Bird Audio Detection Challenge: Task specification

This page specifies how to submit your files. For general information see https://machine-listening.eecs.qmul.ac.uk/bird-audio-detection-challenge/

You will be given a set of 10-second audio files (44.1 kHz mono WAV files). For each file, your system needs to decide whether it contains any birds or not. This decision is expressed as 0 or 1. We encourage probabilistic, confidence-weighted or “fuzzy” decisions so your system is encouraged to output numerical values between 0 and 1 inclusive, to express the strength of decision.
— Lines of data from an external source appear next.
(** The answer of a service to a player, framed by [init_forward_buffer],
    is routed to the player's proxy, is not taken for the answer of a call
    there, and reaches the player's connection with its id, session and
    bytes. *)
Theorem player_reply_delivered {M : Type} (parse : bytes -> option M) (c : gate_connector M)
    parse_login parse_match parse_move parse_move_brd parse_kick
    (stale : Z -> bytes) (p : Proxy.proxy) (d : Proxy.socket_data)
    (from session : Z) (part : client_part) (payload : bytes) :
  is_u16 from -> is_u16 (Proxy.own_id p) -> is_u64 session -> client_range part -> zlen payload < 2 ^ 31 ->
  Proxy.sockets_ p !! ProtoUtils.c_socket part = Some d -> sd_userid d = ProtoUtils.c_userid part ->
  let m := init_client_forward_buffer stale from (Proxy.own_id p) session part payload in
  dest_of m = Proxy.own_id p /\
  channel_message parse c m =
    Some (c, [Forwarded from session id_s_client_forward_brd (client_bytes part ++ payload)]) /\
  exists p' es, Proxy.forward_shm parse_login parse_match parse_move parse_move_brd parse_kick p from session
      id_s_client_forward_brd (client_bytes part ++ payload) = (p', es ++ [ToClient (ProtoUtils.c_socket part) (ProtoUtils.c_id part) session payload]).
Proof.
  intros Hf Ho Hs Hp Hl Hd Hu m.
  destruct (reply_delivered parse c parse_login parse_match parse_move parse_move_brd parse_kick stale p d from session part payload
    Hf Ho Hs Hp Hl Hd Hu) as (H1 & H2 & ->). split; [exact H1|]. split; [exact H2|].
  destruct (on_forward _ _ _ _ p d _ _ payload) as [p' es]. by exists p', es.
Qed.
Definition nanosecond_flag_format (sc : bool) (pad : log_padding) (msg : log_message) (d : bytes) : option bytes :=
  padded sc pad 9 (pad_int (u64 (time_fraction 1 (point msg))) 9) d.

Definition timestamp_flag_format (sc : bool) (pad : log_padding) (msg : log_message) (d : bytes) : option bytes :=
  padded sc pad 10 (format_int (Z.quot (point msg) second)) d.

Definition noon_flag_format (sc : bool) (pad : log_padding) (t : tm) (d : bytes) : option bytes :=
  let strv := am_or_pm t in padded sc pad (zlen strv) strv d.

Definition clock_hour12_flag_format (sc : bool) (pad : log_padding) (t : tm) (d : bytes) : option bytes :=
  padded sc pad 11
    (pad2 (to_12_hour t) ++ [58] ++ pad2 (tm_min t) ++ [58] ++ pad2 (tm_sec t) ++ [32] ++ am_or_pm t) d.

Definition short_clock_hour24_flag_format (sc : bool) (pad : log_padding) (t : tm) (d : bytes) : option bytes :=
  padded sc pad 5 (pad2 (tm_hour t) ++ [58] ++ pad2 (tm_min t)) d.

Definition clock_hour24_flag_format (sc : bool) (pad : log_padding) (t : tm) (d : bytes) : option bytes :=
  padded sc pad 8 (pad2 (tm_hour t) ++ [58] ++ pad2 (tm_min t) ++ [58] ++ pad2 (tm_sec t)) d.

(** The minutes the local time is ahead of UTC: the days between the two
    dates by counting the leap years, then hours and minutes. *)
Definition utc_minutes_offset (tp : Z) (lc : tm) : Z :=
  let gm := gmtime (Z.quot tp second) in
  let local_year := tm_year lc + (1900 - 1) in
  let gm_year := tm_year gm + (1900 - 1) in
  let days := tm_yday lc - tm_yday gm in
  let days := days + (Z.shiftr local_year 2 - Z.shiftr gm_year 2 - (Z.quot local_year 100 - Z.quot gm_year 100) +
                      (Z.shiftr (Z.quot local_year 100) 2 - Z.shiftr (Z.quot gm_year 100) 2)) in
  let days := days + (local_year - gm_year) * 365 in
  let hours := 24 * days + (tm_hour lc - tm_hour gm) in
  60 * hours + (tm_min lc - tm_min gm).
(** [log_flag::clone]: the pid and the clock are read again, the text of the
    date is not copied. *)
Definition flag_clone (now : Z) (f : log_flag) : log_flag :=
  Flag match kind f with
       | pid_flag _ => pid_flag pid
       | elapsed_time_flag unit _ => elapsed_time_flag unit now
       | default_flag _ _ => default_flag 0 []
       | k => k
       end (scoped f) (pad f).

(** [log_formatter::clone]: the formatter of an empty pattern, with everything
    but the cached calendar copied. *)
Definition clone (f : log_formatter) : log_formatter :=
  Formatter (time_type f) (need_localtime f) zero_tm 0 (custom_flags f)
            (imap (fun i => flag_clone (now i)) (formatters f)).

Definition add_custom_flag (ch : Z) (create : log_padding -> log_flag) (f : log_formatter) : log_formatter :=
  Formatter (time_type f) (need_localtime f) (cached_tm f) (last_log_secs f) (<[ch := create]> (custom_flags f))
            (formatters f).

End formatter.

(** * Patterns *)

(** A pattern as its author means it: texts, each before a flag with an
    optional width, side and truncation, and the text at the end. *)
Record item := Item { before : bytes; asked : option (Z * pad_side * bool); flag_ch : Z }.

Definition print_padding (asked : option (Z * pad_side * bool)) : bytes :=
  match asked with
  | None => []
  | Some (w, side, tr) =>
    match side with left => [] | right => [chr "-"] | center => [chr "="] end ++ to_string w ++ if tr then [chr "!"] else []
  end.

Definition print_item (i : item) : bytes := before i ++ [chr "%"] ++ print_padding (asked i) ++ [flag_ch i].

Definition print_pattern (items : list item) (tail : bytes) : bytes := concat (print_item <$> items) ++ tail.

Definition plain (s : bytes) : Prop := chr "%" ∉ s.

(** The letter cannot be read as a part of the padding before it. *)
Definition wf_item (i : item) : Prop :=
  plain (before i) /\ is_digit (flag_ch i) = false /\
  match asked i with
  | None => flag_ch i <> chr "-" /\ flag_ch i <> chr "="
  | Some (w, _, tr) => 0 <= w < 2 ^ 64 /\ (tr = false -> flag_ch i <> chr "!")
  end.

Definition padding_of (asked : option (Z * pad_side * bool)) : log_padding :=
  match asked with
  | None => no_padding
  | Some (w, side, tr) => Padding (Z.min w 64) side tr true
  end.

(** The flags an item adds. *)
Definition add_item (pid : Z) (now : nat -> Z) (f : log_formatter) (i : item) : log_formatter :=
  let f := flush_user_chars (before i) f in
  let p := padding_of (asked i) in
  handle_flag pid (now (length (formatters f))) (enabled p) (flag_ch i) p f.

(** * Reading a pattern *)

Abbreviation value_from := (fold_left (fun v c => v * 10 + (c - 48))) (only parsing).

Lemma value_from_mono ds v : Forall (fun c => is_digit c = true) ds -> 0 <= v -> v <= value_from ds v.
Proof.
  intros Hds. revert v. induction Hds as [|c ds Hc _ IH]; intros v Hv; cbn [fold_left]; [lia|].
  apply is_digit_range in Hc. specialize (IH (v * 10 + (c - 48))). lia.
Qed.

Lemma padding_width_digits ds c rest v :
  Forall (fun c => is_digit c = true) ds -> is_digit c = false -> 0 <= v -> value_from ds v < 2 ^ 64 ->
  padding_width v (ds ++ c :: rest) = (value_from ds v, c :: rest).
Proof.
  intros Hds Hc. revert v. induction Hds as [|d ds Hd Hds IH]; intros v Hv Hlt; cbn [app padding_width fold_left] in *.
  - by rewrite Hc.
  - rewrite Hd. apply is_digit_range in Hd. pose proof (value_from_mono ds (v * 10 + (d - 48)) Hds).
    rewrite (u64_small (v * 10)), u64_small by (unfold is_u64; lia). apply IH; lia.
Qed.

Lemma to_string_cons w :
  0 <= w < 2 ^ 64 ->
  exists d ds, to_string w = d :: ds /\ is_digit d = true /\ Forall (fun c => is_digit c = true) ds /\ value_from ds (d - 48) = w.
Proof.
  intros Hw. pose proof (dec_digits_digits 20 w ltac:(lia)) as Hall. pose proof (dec_digits_nonempty 19 w) as Hne.
  pose proof (dec_value_digits 19 w ltac:(lia)) as Hv. unfold to_string, dec_value in *.
  destruct (dec_digits 20 w []) as [|d ds]; [done|]. apply list.Forall_cons in Hall as [Hd Hds].
  exists d, ds. repeat split; [done|done|]. cbn [fold_left] in Hv. done.
Qed.

(** The padding printed is the padding read. *)
Lemma handle_padding_print asked ch rest :
  is_digit ch = false ->
  match asked with
  | None => ch <> chr "-" /\ ch <> chr "="
  | Some (w, _, tr) => 0 <= w < 2 ^ 64 /\ (tr = false -> ch <> chr "!")
  end ->
  handle_padding (print_padding asked ++ ch :: rest) = (padding_of asked, ch :: rest).
Proof.
  intros Hch Hok. destruct asked as [[[w side] tr]|].
  - destruct Hok as [Hw Htr]. destruct (to_string_cons w Hw) as (d & ds & Es & Hd & Hds & Hv).
    assert (exists c rest', (if tr then [chr "!"] else []) ++ ch :: rest = c :: rest' /\ is_digit c = false) as (c & r & Er & Hc).
    { destruct tr; eexists _, _; split; [reflexivity|reflexivity|reflexivity|done]. }
    unfold print_padding. rewrite Es, <- !(app_assoc (A := Z)). cbn [app]. rewrite Er.
    pose proof (is_digit_range d Hd) as Hr.
    pose proof (padding_width_digits ds c r (d - 48) Hds Hc ltac:(lia) ltac:(lia)) as Hpw. rewrite Hv in Hpw.
    assert (padding_truncate (c :: r) = (tr, ch :: rest)) as Ht.
    { unfold padding_truncate. destruct tr; cbn [app] in Er; injection Er as <- <-; [done|].
      by rewrite (proj2 (Z.eqb_neq ch (chr "!"))) by (by apply Htr). }
    unfold handle_padding.
    assert (padding_side (match side with left => [] | right => [chr "-"] | center => [chr "="] end ++ d :: ds ++ c :: r) =
            (side, d :: ds ++ c :: r)) as ->.
    { destruct side; [|done|done]. cbn [app padding_side].
      by rewrite (proj2 (Z.eqb_neq d (chr "-"))), (proj2 (Z.eqb_neq d (chr "="))) by (vm_compute chr; lia). }
    by rewrite Hd, Hpw, Ht.
  - destruct Hok as [H1 H2]. unfold print_padding, handle_padding, padding_side. cbn [app].
    rewrite (proj2 (Z.eqb_neq ch (chr "-"))), (proj2 (Z.eqb_neq ch (chr "="))) by done. by rewrite Hch.
Qed.

Lemma padding_width_length s v : (length (padding_width v s).2 <= length s)%nat.
Proof.
  revert v. induction s as [|c s IH]; intros v; cbn [padding_width]; [done|].
  destruct (is_digit c); cbn; [specialize (IH (u64 (u64 (v * 10) + (c - 48)))); lia|lia].
Qed.

Lemma handle_padding_length s : (length (handle_padding s).2 <= length s)%nat.
Proof.
  unfold handle_padding. destruct (padding_side s) as [side s1] eqn:E1.
  assert (length s1 <= length s)%nat as H1.
  { destruct s as [|c s]; cbn [padding_side] in E1; repeat case_match; simplify_eq; cbn; lia. }
  destruct s1 as [|c s1]; cbn [length] in *; [cbn; lia|]. destruct (is_digit c); [|cbn; lia].
  pose proof (padding_width_length s1 (c - 48)) as H2. destruct (padding_width (c - 48) s1) as [w s2].
  destruct (padding_truncate s2) as [tr s3] eqn:E3. cbn in *.
  assert (length s3 <= length s2)%nat; [|lia].
  destruct s2; cbn [padding_truncate] in E3; repeat case_match; simplify_eq; cbn; lia.
Qed.

Section patterns.

Context (pid : Z) (now : nat -> Z).

(** The length of the pattern is enough fuel: [set_pattern] always ends. *)
Lemma pattern_loop_total fuel s uc f : (length s <= fuel)%nat -> is_Some (pattern_loop pid now fuel s uc f).
Proof.
  revert s uc f. induction fuel as [|fuel IH]; intros [|c s] uc f Hl; cbn [pattern_loop length] in *; [done|lia|done|].
  destruct (c =? chr "%"); [|apply IH; lia].
  pose proof (handle_padding_length s) as Hp. destruct (handle_padding s) as [p [|ch s']]; [done|].
  cbn in Hp. apply IH. lia.
Qed.

Lemma set_pattern_total pattern f : is_Some (set_pattern pid now pattern f).
Proof. by apply pattern_loop_total. Qed.

(** More fuel changes nothing. *)
Lemma pattern_loop_fuel fuel fuel' s uc f f' :
  pattern_loop pid now fuel s uc f = Some f' -> (fuel <= fuel')%nat -> pattern_loop pid now fuel' s uc f = Some f'.
Proof.
  revert fuel' s uc f. induction fuel as [|fuel IH]; intros fuel' [|c s] uc f; cbn [pattern_loop].
  - by destruct fuel'.
  - done.
  - by destruct fuel'.
  - intros Hl Hf. destruct fuel' as [|fuel']; [lia|]. cbn [pattern_loop].
    destruct (c =? chr "%"); [|apply IH; [done|lia]].
    destruct (handle_padding s) as [p [|ch s']]; [done|]. apply IH; [done|lia].
Qed.

(** The turns over a text without flags. *)
Lemma pattern_loop_text fuel t s uc f :
  plain t -> pattern_loop pid now (length t + fuel) (t ++ s) uc f = pattern_loop pid now fuel s (uc ++ t) f.
Proof.
  revert uc. induction t as [|c t IH]; intros uc Hp; [by rewrite (app_nil_r (A := Z))|].
  unfold plain in Hp. apply not_elem_of_cons in Hp as [Hc Hp]. cbn [length plus app pattern_loop].
  rewrite (proj2 (Z.eqb_neq c (chr "%"))) by congruence. rewrite IH by done. unfold add_ch. by rewrite <- (app_assoc (A := Z)).
Qed.

(** A text at the end adds no flag. *)
Lemma pattern_loop_tail t f : plain t -> pattern_loop pid now (length t) t [] f = Some f.
Proof.
  intros Ht. pose proof (pattern_loop_text 0 t [] [] f Ht) as H. rewrite (app_nil_r (A := Z)), Nat.add_0_r in H.
  by rewrite H.
Qed.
Your system should output a results file in the following CSV format:

filename1,decision1
filename2,decision2
...

Two columns, separated by a comma (and rows separated by a “newline”). The public “training” data contains an annotation file in this format. Note that the public “training” data has only 0 or 1 as the annotation, while we encourage your submission to make use of the continuous range between 0 and 1. There should be no additional whitespace in the file, except for the newlines.

You can use the public “training” data for training, or simply for checking the performance of your existing algorithm. (Not all detectors require training.) Please do not use data from outside the challenge. The system should be automatic; please do not manually modify the decisions.

You should produce decisions for the “testing” dataset. When you upload these, the system will tell you the score your system attains for a small portion of the testing dataset. This gives you some idea of how well the method might perform in the final test – but it is only an approximate guide! We have designed the challenge so that systems which generalise well (i.e. they avoid “overfitting”) should be the best performers in the final analysis.

You may submit multiple outputs –  one per day, with an overall maximum of 20 per team – until the challenge deadline.

To be eligible for a prize, the method used needs to be described so that the work can potentially be adopted by others. The easiest way to do this is to publish your method as open-source software. However, if your approach is based on proprietary or sensitive methods, a good description of the method may suffice. The organisers reserve the right to decide which submissions meet these requirements.